The imperative for educators, according to Prof. Padolina, is, first: to be equipped with both the inclination and skill for gaining knowledg. The second implication is that universities must rise to the challenge. "There are three characteristics of lifelong learning provisions: diverse, flexible and accessible," and they "are intertwined," says Prof. Padolina. "We need to look into short-cycle programs," which "provide students with convenient exit points,” which also serve as entry points."
Another global phenomenon to consider is information technology. "Like the facets of a diamond that throws light in many directions," says Prof. Padolina, "the facets of IT as used in education provide various challenges and opportunities." There are practical applications, like flight simulators to train pilots, and "IT has definitely been shown to work for learning some kinetic skills," she says. One challenge is the application of human creativity," says Prof. Padolina.
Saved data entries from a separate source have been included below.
Lemma main_step_left l (s s' : Multi K H) :
  main_inv cfg s -> main_step cfg l s = Some s' ->
  multi_left s' < multi_left s /\ s'.(m_world) = s.(m_world).
Proof.
  intros Hm E. unfold main_inv in Hm. unfold multi_left, main_left.
  destruct l as [|e| | |]; cbn [main_step] in E; try discriminate E; fold (worker_count cfg) in E;
    destruct (mpc s) as [|i fe|ret]; try discriminate E.
  - injection E as <-. cbn [mpc threads m_world]. rewrite sum_list_with_app, length_app. cbn [sum_list_with thread_left length].
    split; [|done]. match goal with |- context [if ?b then _ else _] => destruct b end; lia.
  - injection E as <-. cbn [mpc threads m_world]. split; [lia|done].
  - destruct (threads s !! i) as [[| | | |e]|] eqn:Ht; try discriminate E. injection E as <-.
    apply lookup_lt_Some in Ht. cbn [mpc threads m_world]. split; [|done].
    match goal with |- context [if ?b then _ else _] => destruct b end; lia.
Qed.

Lemma step_left l (s s' : Multi K H) :
  main_inv cfg s -> shutdown s.(m_world).(kern) = true -> step cfg l s = Ret (Some s') ->
  multi_left s' < multi_left s /\ shutdown s'.(m_world).(kern) = true.
Proof.
  intros Hm Hs E. assert (forall i t t' w, threads s !! i = Some t -> thread_left t' < thread_left t ->
    multi_left (mkMulti w (<[i := t']> (threads s)) (mpc s)) < multi_left s) as Hset.
  { intros i t t' w Ht Hlt. unfold multi_left, main_left. cbn [mpc threads]. rewrite length_insert.
    pose proof (stage_insert _ _ _ t' Ht). lia. }
  destruct l as [|e| |i|i]; cbn [step] in E;
    try (apply (f_equal (fun o => match o with Ret x => x | _ => None end)) in E;
         destruct (main_step_left _ s s' Hm E) as [Hlt ->]; done).
  - destruct (threads s !! i) as [t|] eqn:Ht; [|done]. destruct (is_ended t) eqn:Hend; [by destruct t|].
    destruct (thread_step_ends (shared_config cfg) i t (m_world s) Hs Hend) as (t' & w' & Hst & Hs' & Hlt).
    destruct t; try done; rewrite Hst in E; injection E as <-; (split; [by eapply Hset|done]).
  - destruct (threads s !! i) as [t|] eqn:Ht; [|done]. destruct (is_ended t) eqn:Hend; [by destruct t|].
    pose proof (thread_unwind_ends t (m_world s) Hs) as Hu.
    destruct t; try done; injection E as <-; (split; [eapply Hset; [done|cbn; lia]|exact Hu]).
Qed.

Lemma steps_left ls (s s' : Multi K H) :
  main_inv cfg s -> shutdown s.(m_world).(kern) = true -> steps cfg ls s = Ret (Some s') ->
  length ls + multi_left s' <= multi_left s.
Proof.
  revert s. induction ls as [|l ls IH]; intros s Hm Hs E; cbn [steps] in E; [by injection E as <-|].
  destruct (step cfg l s) as [[s1|]| |] eqn:E1; try done. cbn [mbind outcome_bind] in E.
  destruct (step_left _ _ _ Hm Hs E1) as [Hlt Hs1].
  assert (main_inv cfg s1) as Hm1 by (apply (join_steps_inv cfg [l] s s1 Hm); cbn [steps]; by rewrite E1).
  specialize (IH s1 Hm1 Hs1 E). cbn [length]. lia.
Qed.

Lemma some_step (s : Multi K H) :
  main_inv cfg s -> shutdown s.(m_world).(kern) = true ->
  (exists ret, s.(mpc) = Returned ret) \/ exists l s', step cfg l s = Ret (Some s').
Proof.
  intros Hm Hs. unfold main_inv in Hm. destruct (mpc s) as [|i fe|ret] eqn:Hpc; [| |left; by eexists]; right.
  - exists Spawn. cbn [step main_step]. rewrite Hpc. by eexists.
  - destruct Hm as (Hl & Hi & _ & _). destruct (lookup_lt_is_Some_2 (threads s) i) as [t Ht]; [lia|].
    destruct (is_ended t) eqn:Hend.
    + destruct t as [| | | |e]; try done. exists Join. cbn [step main_step]. rewrite Hpc, Ht. by eexists.
    + destruct (thread_step_ends (shared_config cfg) i t (m_world s) Hs Hend) as (t' & w' & Hst & _).
      exists (Advance i). cbn [step]. rewrite Ht. destruct t; try done; rewrite Hst; by eexists.
Qed.
End Termination.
She quotes the broadcast legend Edward R. Murrow, whose words about radio are also appropriate for IT: "This instrument can teach; it can illustrate, yes, it can even inspire, but it can do so only to the extent that learners are determined to use to those ends."
A more fundamental thing to think about IT is the kind of connections we are making, says Prof. Padolina, quoting from The Lexus and The Olive Tree by Thomas Friedman. "They can empower you to touch the lives of many people, but they can't tell you what to say at a PTA meeting, or why to say it."
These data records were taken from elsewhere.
(* ===== verification/IoUring.v ===== *)
(** * The io_uring model

    server/src/models/io_uring.rs: the user-data codec, the kernel gate, the
    provided-buffer ring, and the completion-driven runtime.  The submission
    and completion queues are the [io_uring] crate's: a parameter [Ring]. *)

From S2P Require Import Prelude RustStr Http Response Request App Conn ConnSpec Syscall EventIo.

(** [libc::ETIME] *)
Definition ETIME : Z := 62.

Definition RING_ENTRIES : N := 1024.
Definition NUM_BUFS : N := 256.
Definition BUF_SIZE : N := 16 * 1024.
Definition BG_ID : N := 1.
Definition TICK_NS : N := 100000000.
Definition MIN_KERNEL : N * N := (5, 19)%N.

(** ** user_data *)

Definition OP_ACCEPT : N := 1.
Definition OP_RECV : N := 2.
Definition OP_SEND : N := 3.
Definition OP_CLOSE : N := 4.

(** [(op & 0xff) | (((fd as i64) as u64) << 8)]: the shift drops what leaves
    64 bits. *)
Definition pack (op : N) (fd : Z) : N :=
  N.lor (N.land op 0xff) (N.shiftl (Z.to_N (fd mod 2 ^ 64)%Z) 8 mod 2 ^ 64).

(** [as i64] and [as i32] *)
Definition as_signed (bits : Z) (n : Z) : Z :=
  let w := (n mod 2 ^ bits)%Z in if (w <? 2 ^ (bits - 1))%Z then w else (w - 2 ^ bits)%Z.

Definition unpack (ud : N) : N * Z :=
  let op := N.land ud 0xff in
  let fd := as_signed 32 (Z.shiftr (as_signed 64 (Z.of_N ud)) 8) in
  (op, fd).

(** ** The kernel gate *)

Definition u32_max : N := 2 ^ 32 - 1.

(** Splitting a [str] at the characters that are not ASCII digits: the
    continuation bytes belong to the character before them. *)
Definition split_non_digits (s : bytes) : list bytes :=
  split_when (fun b => negb (in_range b 48 57)) (List.filter (fun b => negb (RustStr.cont b)) s).

Definition parse_release (s : bytes) : N * N :=
  let parts := split_non_digits s in
  let number (p : option bytes) := default 0%N (p ≫= parse_uint u32_max) in
  (number (parts !! 0), number (parts !! 1)).

(** [(major, minor) < MIN_KERNEL], on what [uname] reports. *)
Definition older (v : N * N) : bool :=
  (v.1 <? MIN_KERNEL.1)%N || ((v.1 =? MIN_KERNEL.1)%N && (v.2 <? MIN_KERNEL.2)%N).

Definition check_kernel (release : result bytes IoError) : result unit IoError :=
  match release with
  | Err e => Err e
  | Ok raw =>
    let s := default [] (from_utf8 raw) in
    if older (parse_release s) then Err (Custom Unsupported) else Ok tt
  end.

(** ** The provided-buffer ring *)

(** The fields of an entry the source writes; the address as the offset into
    the pool. *)
Record BufRingEntry := mkEntry { e_addr : N; e_len : N; e_bid : N }.

Record BufRing := mkBufRing {
  ring : list BufRingEntry;
  (* the bytes of the pool the entries point into *)
  pool_len : N;
  mask : N;
  local_tail : N;
  (* the tail the kernel reads *)
  tail : N;
}.

Definition stage (bid : N) (b : BufRing) : BufRing :=
  let idx := N.to_nat (N.land b.(local_tail) b.(mask)) in
  mkBufRing (<[idx := mkEntry (bid * BUF_SIZE) BUF_SIZE bid]> b.(ring)) b.(pool_len) b.(mask)
    ((b.(local_tail) + 1) mod 2 ^ 16) b.(tail).

Definition commit (b : BufRing) : BufRing :=
  mkBufRing b.(ring) b.(pool_len) b.(mask) b.(local_tail) b.(local_tail).

Definition recycle (bid : N) (b : BufRing) : BufRing := commit (stage bid b).

(** [for bid in 0..num_bufs] from [bid] on. *)
Fixpoint stage_all (n : nat) (bid : N) (b : BufRing) : BufRing :=
  match n with
  | 0 => b
  | S n => stage_all n (bid + 1) (stage bid b)
  end.

(** [is_power_of_two] *)
Definition is_power_of_two (n : N) : bool := negb (n =? 0)%N && (N.land n (n - 1) =? 0)%N.

(** [BufRing::new]: [mapped] is what [mmap] answered.  Zeroed entries, a pool of
    buffers of [buf_size], then all the buffers staged, and the tail published
    once. *)
Definition BufRing_new (num_bufs buf_size : N) (mapped : result unit IoError) : outcome (result BufRing IoError) :=
  if negb (is_power_of_two num_bufs) then Panic else
  match mapped with
  | Err e => Ret (Err e)
  | Ok _ =>
    let br := mkBufRing (replicate (N.to_nat num_bufs) (mkEntry 0 0 0)) (num_bufs * buf_size) (num_bufs - 1) 0 0 in
    Ret (Ok (commit (stage_all (N.to_nat num_bufs) 0 br)))
  end.

Definition entries (b : BufRing) : N := b.(mask) + 1.

(** ** The runtime *)

(** The submission entries, with the bytes a send points at. *)
Inductive Opcode :=
  | AcceptMulti (fd : Z)
  | Recv (fd : Z)
  | Send (fd : Z) (data : bytes)
  | CloseFd (fd : Z).

#[global] Instance Opcode_eq_dec : EqDecision Opcode.
Proof. solve_decision. Defined.

Record Sqe := mkSqe { opcode : Opcode; user_data : N }.

#[global] Instance Sqe_eq_dec : EqDecision Sqe.
Proof. solve_decision. Defined.

Record Cqe := mkCqe { cqe_user_data : N; cqe_result : Z; cqe_flags : N }.

(** The crate and the kernel behind it: pushing fails when the queue is full;
    [ring_submit] hands the queue to the kernel, [ring_submit_and_wait] also
    waits for a completion until the tick; [completions] drains the completion
    queue; [buffer] is what the kernel wrote into a provided buffer; [more] and
    [buffer_select] read the flags of a completion; [mmap_ring] and [uname]
    are the calls of the set-up. *)
Class Ring (R : Type) := {
  uname : result bytes IoError;
  ring_build : N -> result R IoError;
  mmap_ring : result unit IoError;
  ring_register : N -> N -> R -> result unit IoError * R;
  ring_push : Sqe -> R -> option R;
  ring_submit : R -> R;
  ring_submit_and_wait : N -> R -> result unit IoError * R;
  completions : R -> list Cqe * R;
  buffer : R -> N -> nat -> bytes;
  more : N -> bool;
  buffer_select : N -> option N;
  ring_now : R -> N;
  ring_shutdown : R -> bool;
}.

Record Runtime (R H : Type) := mkRuntime {
  rt_ring : R;
  br : BufRing;
  conns : gmap Z Connection;
  listener : Z;
  rt_cfg : ServerConfig;
  accept_armed : bool;
  rt_app : App H;
}.
Arguments mkRuntime {R H} _ _ _ _ _ _ _.
Arguments rt_ring {R H} _.
Arguments br {R H} _.
Arguments conns {R H} _.
Arguments listener {R H} _.
Arguments rt_cfg {R H} _.
Arguments accept_armed {R H} _.
Arguments rt_app {R H} _.

Section Runtime.
Context {R H : Type} `{Ring R} `{Handlers H}.

Abbreviation RT := (Runtime R H).

Definition set_ring (r : R) (rt : RT) : RT :=
  mkRuntime r rt.(br) rt.(conns) rt.(listener) rt.(rt_cfg) rt.(accept_armed) rt.(rt_app).
Definition set_br (b : BufRing) (rt : RT) : RT :=
  mkRuntime rt.(rt_ring) b rt.(conns) rt.(listener) rt.(rt_cfg) rt.(accept_armed) rt.(rt_app).
Definition set_conns (c : gmap Z Connection) (rt : RT) : RT :=
  mkRuntime rt.(rt_ring) rt.(br) c rt.(listener) rt.(rt_cfg) rt.(accept_armed) rt.(rt_app).
Definition set_armed (a : bool) (rt : RT) : RT :=
  mkRuntime rt.(rt_ring) rt.(br) rt.(conns) rt.(listener) rt.(rt_cfg) a rt.(rt_app).
Definition set_app (a : App H) (rt : RT) : RT :=
  mkRuntime rt.(rt_ring) rt.(br) rt.(conns) rt.(listener) rt.(rt_cfg) rt.(accept_armed) a.

(** Push, and once more after a flush; whether it was taken. *)
Definition push (entry : Sqe) (rt : RT) : RT * bool :=
  match ring_push entry rt.(rt_ring) with
  | Some r => (set_ring r rt, true)
  | None =>
    let r := ring_submit rt.(rt_ring) in
    match ring_push entry r with
    | Some r => (set_ring r rt, true)
    | None => (set_ring r rt, false)
    end
  end.

Definition arm_accept (rt : RT) : RT :=
  let fd := rt.(listener) in
  let '(rt, ok) := push (mkSqe (AcceptMulti fd) (pack OP_ACCEPT fd)) rt in
  if ok then set_armed true rt else rt.

Definition submit_recv (fd : Z) (rt : RT) : RT := (push (mkSqe (Recv fd) (pack OP_RECV fd)) rt).1.

Definition submit_close (fd : Z) (rt : RT) : RT := (push (mkSqe (CloseFd fd) (pack OP_CLOSE fd)) rt).1.

Definition drop_conn (fd : Z) (rt : RT) : RT :=
  match rt.(conns) !! fd with
  | Some _ => submit_close fd (set_conns (delete fd rt.(conns)) rt)
  | None => rt
  end.

(** When nothing is pending it drives the connection on, through [apply]. *)
Definition submit_send (apply : ConnAction -> RT -> outcome RT) (fd : Z) (rt : RT) : outcome RT :=
  match rt.(conns) !! fd with
  | None => Ret rt
  | Some c =>
    p ← pending_write c;
    (* [p.len() as u32] *)
    let len := (N.of_nat (length p) mod 2 ^ 32)%N in
    if (len =? 0)%N then
      let '(c, action) := on_written (ring_now rt.(rt_ring)) c 0 in
      apply action (set_conns (<[fd := c]> rt.(conns)) rt)
    else Ret (push (mkSqe (Send fd (take (N.to_nat len) p)) (pack OP_SEND fd)) rt).1
  end.

(** The fuel bounds the recursion through [submit_send]. *)
Fixpoint apply (fuel : nat) (fd : Z) (action : ConnAction) (rt : RT) : outcome RT :=
  match fuel with
  | 0 => Diverge
  | S fuel =>
    match action with
    | WantRead => Ret (submit_recv fd rt)
    | WantWrite => submit_send (apply fuel fd) fd rt
    | Close => Ret (drop_conn fd rt)
    end
  end.

Definition apply_fuel : nat := 3.

Definition on_accept (res : Z) (flags : N) (rt : RT) : RT :=
  let rt := if negb (more flags) then set_armed false rt else rt in
  if (res <? 0)%Z then rt else
  let fd := res in
  if (rt.(rt_cfg).(max_connections) <=? N.of_nat (size rt.(conns)))%N then submit_close fd rt else
  let c := Connection_new (ring_now rt.(rt_ring)) rt.(rt_cfg).(read_timeout) in
  let rt := set_conns (<[fd := c]> rt.(conns)) rt in
  let rt := set_app (app_inc_connections rt.(rt_app)) rt in
  submit_recv fd rt.

Definition on_recv (fd : Z) (res : Z) (flags : N) (rt : RT) : outcome RT :=
  if (res <=? 0)%Z then Ret (drop_conn fd rt) else
  match buffer_select flags with
  | None => Ret (drop_conn fd rt)
  | Some bid =>
    let n := Z.to_nat res in
    let bytes := buffer rt.(rt_ring) bid n in
    match rt.(conns) !! fd with
    | None => Ret (set_br (recycle bid rt.(br)) rt)
    | Some c =>
      '(c, action) ← on_bytes c bytes rt.(rt_app);
      let rt := set_conns (<[fd := c]> rt.(conns)) rt in
      let rt := set_br (recycle bid rt.(br)) rt in
      apply apply_fuel fd action rt
    end
  end.

Definition on_send (fd : Z) (res : Z) (rt : RT) : outcome RT :=
  if (res <? 0)%Z then Ret (drop_conn fd rt) else
  match rt.(conns) !! fd with
  | None => Ret rt
  | Some c =>
    let '(c, action) := on_written (ring_now rt.(rt_ring)) c (Z.to_nat res) in
    apply apply_fuel fd action (set_conns (<[fd := c]> rt.(conns)) rt)
  end.

(** The dispatch on a completion. *)
Definition on_cqe (cqe : Cqe) (rt : RT) : outcome RT :=
  let '(op, fd) := unpack cqe.(cqe_user_data) in
  let res := cqe.(cqe_result) in
  let flags := cqe.(cqe_flags) in
  if (op =? OP_ACCEPT)%N then Ret (on_accept res flags rt)
  else if (op =? OP_RECV)%N then on_recv fd res flags rt
  else if (op =? OP_SEND)%N then on_send fd res rt
  else Ret rt.

Fixpoint on_cqes (cqes : list Cqe) (rt : RT) : outcome RT :=
  match cqes with
  | [] => Ret rt
  | cqe :: cqes => rt ← on_cqe cqe rt; on_cqes cqes rt
  end.

Definition drain_cqes (rt : RT) : outcome RT :=
  let '(cqes, r) := completions rt.(rt_ring) in
  on_cqes cqes (set_ring r rt).

(** One round of [run]: an error of the wait other than its timeout skips the
    completions. *)
Definition iteration (rt : RT) : outcome RT :=
  let rt := if rt.(accept_armed) then rt else arm_accept rt in
  let '(r, ring) := ring_submit_and_wait TICK_NS rt.(rt_ring) in
  let rt := set_ring ring rt in
  match r with
  | Ok _ => drain_cqes rt
  | Err e => if decide (e = Os ETIME) then drain_cqes rt else Ret rt
  end.

(** At most [n] rounds of the [while !SHUTDOWN]. *)
Fixpoint iterations (n : nat) (rt : RT) : outcome RT :=
  match n with
  | 0 => Ret rt
  | S n =>
    if ring_shutdown rt.(rt_ring) then Ret rt else
    rt ← iteration rt;
    iterations n rt
  end.

Definition run (n : nat) (rt : RT) : outcome RT := iterations n (arm_accept rt).

Definition Runtime_new (listener : Z) (cfg : ServerConfig) (app : App H) : outcome (result RT IoError) :=
  match ring_build RING_ENTRIES with
  | Err e => Ret (Err e)
  | Ok ring =>
    br ← BufRing_new NUM_BUFS BUF_SIZE mmap_ring;
    match br with
    | Err e => Ret (Err e)
    | Ok br =>
      match ring_register (entries br) BG_ID ring with
      | (Err e, _) => Ret (Err e)
      | (Ok _, ring) => Ret (Ok (mkRuntime ring br ∅ listener cfg false app))
      end
    end
  end.

(** [serve], from the bound listener. *)
Definition IoUring_serve (n : nat) (cfg : ServerConfig) (listener : Z) (app : App H)
    : outcome (result RT IoError) :=
  match check_kernel uname with
  | Err e => Ret (Err e)
  | Ok _ =>
    rt ← Runtime_new listener cfg app;
    match rt with
    | Err e => Ret (Err e)
    | Ok rt => rt ← run n rt; Ret (Ok rt)
    end
  end.
End Runtime.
The last 50 years have changed life as we know it more than the last 500. In the air hangs a sense of more things to amaze us. "They will come from out of the blue, from out of an inchoate set of premises; they will be, as it were, 'un-anticipatable' changes," says former Education Undersecretary Victor Ordoñez, in his paper The Changing Vision and Mission of Higher Education Research Amidst Globalization.
The speed and volume of information going around the world is irreversible, affecting everything, including higher education. "The challenge is to assure that this momentum leads to mutual respect, understanding and benefits to all," says Usec. Ordoñez, and not to "paradoxically, a retreat to confrontational isolationism, under the perverse disguise of protecting local identities." A new vision for education is needed to adapt to this interdependent world. In this context, Usec. Ordonez has unique perpectives, with his stints at the UNESCO and the Honolulu-based think tank East-West Center. These "triggers of inspiration" gave him fresh insights: There is a great need to do university research collaboratively; the agenda is becoming more driven by policy makers; research should be inter-disciplinary; and "research must focus on effectiveness issues, rather than efficiency issues."
Computers, he reminds us, did not come from typewriter-makers. "As the huge ship of university systems in our countries navigates around the icebergs of cataclysmic changes," he says, admirably concluding his speech with a scene from Titanic, "my plea is that we do not fritter our time away by re-arranging our furniture and concentrate on navigating and saving our ship."